Y auguró que otros “futuros acuerdos” comerciales “se inspirarán en este”, pues no rebaja los estándares sociales o medioambientales de ambas legislaciones, y “reconoce el derecho” de los Gobiernos a defender su modelo social. Desde la bancada de los economistas progresistas, el CETA “debe ser ratificado” por los 28 Parlamentos, coincide Sebastian Dullien (Europe's trade policy: can a Phoenix rise from the ashes?, Social Europe, 20/10), aunque comprendiendo a los alterglobalizadores.

Dullien también propone que el tratado se erija como banco de prueba de otros, y de la labor negociadora de la Comisión, mediante “la promesa de evaluar sus efectos y potenciales problemas al cabo de cinco años”. Y recomienda a Bruselas que incluya a actores “como oenegés y representantes de la sociedad civil desde el inicio en el diseño de los mandatos y posiciones de los negociadores comerciales”, en vez de al final y con prisas.

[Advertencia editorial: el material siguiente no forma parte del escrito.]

(* ===== verification/Races.v ===== *)
(** * internal/receiver: the replay caches without a lock

    In [Goroutines] a lookup in a replay cache is one step.  [seen] takes no lock:
    it looks the key up, inserts it, and evicts, three accesses that the poll loop
    and the WebSocket loop can take in turns.  Here the accesses of a lookup are
    steps of their own ([SeenThreads.thread_step]); everything else is as in
    [Goroutines].  Runs in which no lookup begins while another is under way are
    runs of [Goroutines] ([exclusive_refines]), so its theorems hold with the fast
    path off, or with a lock; with both loops at work they do not
    ([race_runs_twice]). *)

From S2P Require Import Prelude GoStrings GoTime Protocol Config Metrics NonceCache ReportQueue Receiver Goroutines.
Local Open Scope Z_scope.

Section Races.
Context `{Ed25519} {P : Type} `{!PushChannel P}.
Implicit Types r : Receiver P.

(** ** Lookups in accesses *)

Inductive cache := IDs | Nonces.

Definition get_cache (c : cache) r : nonceCache := match c with IDs => r_ids r | Nonces => r_nonces r end.
Definition put_cache (c : cache) (x : nonceCache) r : Receiver P :=
  match c with IDs => set_ids r x | Nonces => set_nonces r x end.

(** A lookup under way: the cache, the key and the next access. *)
Record access := mkAccess { ac_cache : cache; ac_key : string; ac_pc : SeenThreads.pc }.

Definition access_step (a : access) r : option access * Receiver P :=
  let '(p, c) := SeenThreads.thread_step (ac_key a) (ac_pc a, get_cache (ac_cache a) r) in
  (match p with SeenThreads.Returned _ => None | _ => Some (mkAccess (ac_cache a) (ac_key a) p) end,
   put_cache (ac_cache a) c r).

(** The sections that look a key up. *)
Definition is_lookup (o : op) : bool := match o with OpSeenID _ | OpValidate _ => true | _ => false end.

(** A section up to the first access of its lookup: what the goroutine does next,
    and what is left of the lookup. *)
Definition exec_lookup (o : op) (now : Time) r : list op * Receiver P * option access :=
  match o with
  | OpSeenID cmd =>
      match (SeenThreads.thread_step (Cmd_ID cmd) (SeenThreads.AtLookup, r_ids r)).1 with
      | SeenThreads.Returned _ => ([], r, None)
      | p => ([OpValidate cmd], r, Some (mkAccess IDs (Cmd_ID cmd) p))
      end
  | OpValidate cmd =>
      let reason := (validate r cmd now).1 in
      if negb (reason =s "") then
        ([OpReport cmd StatusRefused reason], set_metrics r (IncCommand (Cmd_Verb cmd) "refused" (r_metrics r)), None)
      else ([OpReport cmd StatusReceived ""; OpSpawn cmd], r, Some (mkAccess Nonces (Cmd_Nonce cmd) SeenThreads.AtInsert))
  | _ => let '(new, r) := exec_op o now r in (new, r, None)
  end.

(** The agent, and the lookup each goroutine has under way. *)
Record fine := mkFine { f_sys : sys (P := P); f_acc : gmap nat access }.

Definition fine_start (cfg : Config) (push : option P) : fine := mkFine (sys_start cfg push) ∅.

(** The label says whether the step begins a lookup. *)
Inductive fstep : bool -> fine -> fine -> Prop :=
| fs_op r ts fl h acc i k o ops now new r' a :
    ts !! i = Some (k, o :: ops) -> acc !! i = None -> exec_lookup o now r = (new, r', a) ->
    fstep (is_lookup o) (mkFine (mkSys r ts fl h) acc)
      (mkFine (mkSys r' (<[i := (k, new ++ ops)]> ts ++ started_by o) fl (note o now r h)) (partial_alter (fun _ => a) i acc))
| fs_access r ts fl h acc i a a' r' :
    acc !! i = Some a -> access_step a r = (a', r') ->
    fstep false (mkFine (mkSys r ts fl h) acc) (mkFine (mkSys r' ts fl h) (partial_alter (fun _ => a') i acc))
| fs_idle y y' acc : idle_step y y' -> fstep false (mkFine y acc) (mkFine y' acc)
| fs_net y y' acc : net_step y y' -> fstep false (mkFine y acc) (mkFine y' acc).

(** A step of a run in which lookups do not overlap. *)
Definition exclusive_step (f f' : fine) : Prop := exists l, fstep l f f' /\ (l = true -> f_acc f = ∅).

Steven Hill añade que la nueva generación de tratados debe incorporar “algún tipo de código ético sobre el comportamiento de las corporaciones” (The wallonian mouse that roared, Social Europe, 31/10): reglas para regular los paraísos fiscales e impedir a las multinacionales usarlos para evadir impuestos.

En el lado contrario, el campeón cada vez más explícito de cierto neoproteccionismo, Dani Rodrik, que deslumbró en 2011 con La paradoja de la globalización (Antoni Bosch editor), se decanta por el simplismo. Hace un año consideraba que el gran problema de un tratado similar (incluso más polémico), el TTIP con los EE UU, radicaba en “la armonización regulatoria y en la (in)adecuación de un régimen ISDS” (Investor-State Dispute Settlement), de arbitraje privado para dirimir los litigios (The war of trade models, en su blog).

Y ahora que el CETA ha resuelto ambos problemas, garantizando la capacidad de los Estados de legislar sobre estándares sociales, y reemplazando el ISDS por un tribunal público permanente (el ICS, Investment Court System), al bueno de Rodrik solo se le ocurre lanzar jeremiadas sobre “la honestidad, la pérdida de control y de credibilidad de las élites”: lean su Walloon mouse (22/10) y verificarán la inconsistencia y la ausencia de datos y elementos tangibles de su discurso. Gaseoso.